Input for this task below:

Lemma blank_response_fails_witness :
  is_Some (videos (Examples.oneJob Examples.jobId processing) !! Examples.jobId)
  /\ generate blankAnswer "files/1" "video/mp4" = GenerateOk (Some (" " +:+ LF))
  /\ allSpace (" " +:+ LF) = true
  /\ snd (Pipeline.analyse blankAnswer (Examples.jobId, "files/1", "video/mp4")
            {| db := Examples.oneJob Examples.jobId processing; writes := [] |})
     = Respond (errorDetailResponse 502 "Gemini analysis failed"
                  (JStr "Empty response from Gemini")).
Proof.
  split; [by eexists|]. split; [reflexivity|]. split; [reflexivity|].
  apply (blank_response_fails blankAnswer Examples.jobId "files/1" "video/mp4"
           (Some (" " +:+ LF))
           {| db := Examples.oneJob Examples.jobId processing; writes := [] |}
           (ex_intro _ (Examples.job processing) eq_refl) eq_refl eq_refl).
Defined.

(** X7. A parsed value that is not null and has none of the fields (a
    number, a string, a boolean, an array, an object without them) is not
    an error: the analysis is the empty one, and when the save succeeds
    the later version stores it and marks the job [completed] with a 200
    response. *)
Theorem fieldless_answer_is_saved_empty env id fileUri mimeType parsed w :
  parsed <> JNull ->
  (forall k, getProp k parsed = None) ->
  readAnalysis parsed = inr emptyAnalysis
  /\ (is_Some (videos (db w) !! id) ->
      Pipeline.generateAnalysis env fileUri mimeType = readAnalysis parsed ->
      upsert env id emptyAnalysis = None ->
      snd (Pipeline.analyse env (id, fileUri, mimeType) w)
      = Respond (Pipeline.okResponse env id)
      /\ video_analyses (db (fst (Pipeline.analyse env (id, fileUri, mimeType) w)))
           !! id = Some emptyAnalysis
      /\ statusOf (db (fst (Pipeline.analyse env (id, fileUri, mimeType) w))) id
         = Some completed).
Proof.
  intros Hnull Hnone.
  assert (readAnalysis parsed = inr emptyAnalysis) as Hread.
  { unfold readAnalysis. destruct parsed; try done; by rewrite !Hnone. }
  split; [done|].
  intros Hjob Hgen Hup. rewrite Hread in Hgen.
  unfold Pipeline.analyse, Pipeline.updateVideoStatus, bind, writeStatus,
    writeAnalysis, respond.
  rewrite Hgen, Hup. simpl. split; [done|]. split.
  - apply lookup_insert_eq.
  - apply statusOf_updateVideos. by apply present_upsertAnalysis.
Qed.

Lemma fieldless_answer_is_saved_empty_witness :
  JNum "5" <> JNull
  /\ readAnalysis (JNum "5") = inr emptyAnalysis
  /\ snd (Pipeline.analyse numberAnswer (Examples.jobId, "files/1", "video/mp4")
            {| db := Examples.oneJob Examples.jobId processing; writes := [] |})
     = Respond (Pipeline.okResponse numberAnswer Examples.jobId).
Proof.
  split; [discriminate|].
  pose proof (fieldless_answer_is_saved_empty numberAnswer Examples.jobId
                "files/1" "video/mp4" (JNum "5")
                {| db := Examples.oneJob Examples.jobId processing;
                   writes := [] |}
                ltac:(discriminate) (fun k => eq_refl)) as [H1 H2].
  split; [exact H1|].
  apply H2; [by eexists | reflexivity | reflexivity].
Defined.

End ResponseFacts.

(** ** More on the extraction *)

Section ExtractionFacts.
Import JS Parse.

Lemma lazyUntilFence_none s : lacks "`" s = true -> lazyUntilFence s = None.
Proof.
  induction s as [|c s IH]; intros H; [done|].
  apply lacks_cons in H as [Hc H]. rewrite lazyUntilFence_eq.
  unfold fence at 1. rewrite startsWith_other by done. by rewrite IH.
Qed.

Lemma spacesThenGroup_cons c s :
  spacesThenGroup (String c s) =
  if isSpace c then
    match spacesThenGroup s with
    | Some g => Some g
    | None => lazyUntilFence (String c s)
    end
  else lazyUntilFence (String c s).
Proof. reflexivity. Qed.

End of Input for this task.

* **Exercise description**
When copying the data above, please keep exactly the lines from its first line through the line with "Pipeline.generateAnalysis env fileUri", both ends included, and drop the rest.

* **Response to this task**
Lemma blank_response_fails_witness :
  is_Some (videos (Examples.oneJob Examples.jobId processing) !! Examples.jobId)
  /\ generate blankAnswer "files/1" "video/mp4" = GenerateOk (Some (" " +:+ LF))
  /\ allSpace (" " +:+ LF) = true
  /\ snd (Pipeline.analyse blankAnswer (Examples.jobId, "files/1", "video/mp4")
            {| db := Examples.oneJob Examples.jobId processing; writes := [] |})
     = Respond (errorDetailResponse 502 "Gemini analysis failed"
                  (JStr "Empty response from Gemini")).
Proof.
  split; [by eexists|]. split; [reflexivity|]. split; [reflexivity|].
  apply (blank_response_fails blankAnswer Examples.jobId "files/1" "video/mp4"
           (Some (" " +:+ LF))
           {| db := Examples.oneJob Examples.jobId processing; writes := [] |}
           (ex_intro _ (Examples.job processing) eq_refl) eq_refl eq_refl).
Defined.

(** X7. A parsed value that is not null and has none of the fields (a
    number, a string, a boolean, an array, an object without them) is not
    an error: the analysis is the empty one, and when the save succeeds
    the later version stores it and marks the job [completed] with a 200
    response. *)
Theorem fieldless_answer_is_saved_empty env id fileUri mimeType parsed w :
  parsed <> JNull ->
  (forall k, getProp k parsed = None) ->
  readAnalysis parsed = inr emptyAnalysis
  /\ (is_Some (videos (db w) !! id) ->
      Pipeline.generateAnalysis env fileUri mimeType = readAnalysis parsed ->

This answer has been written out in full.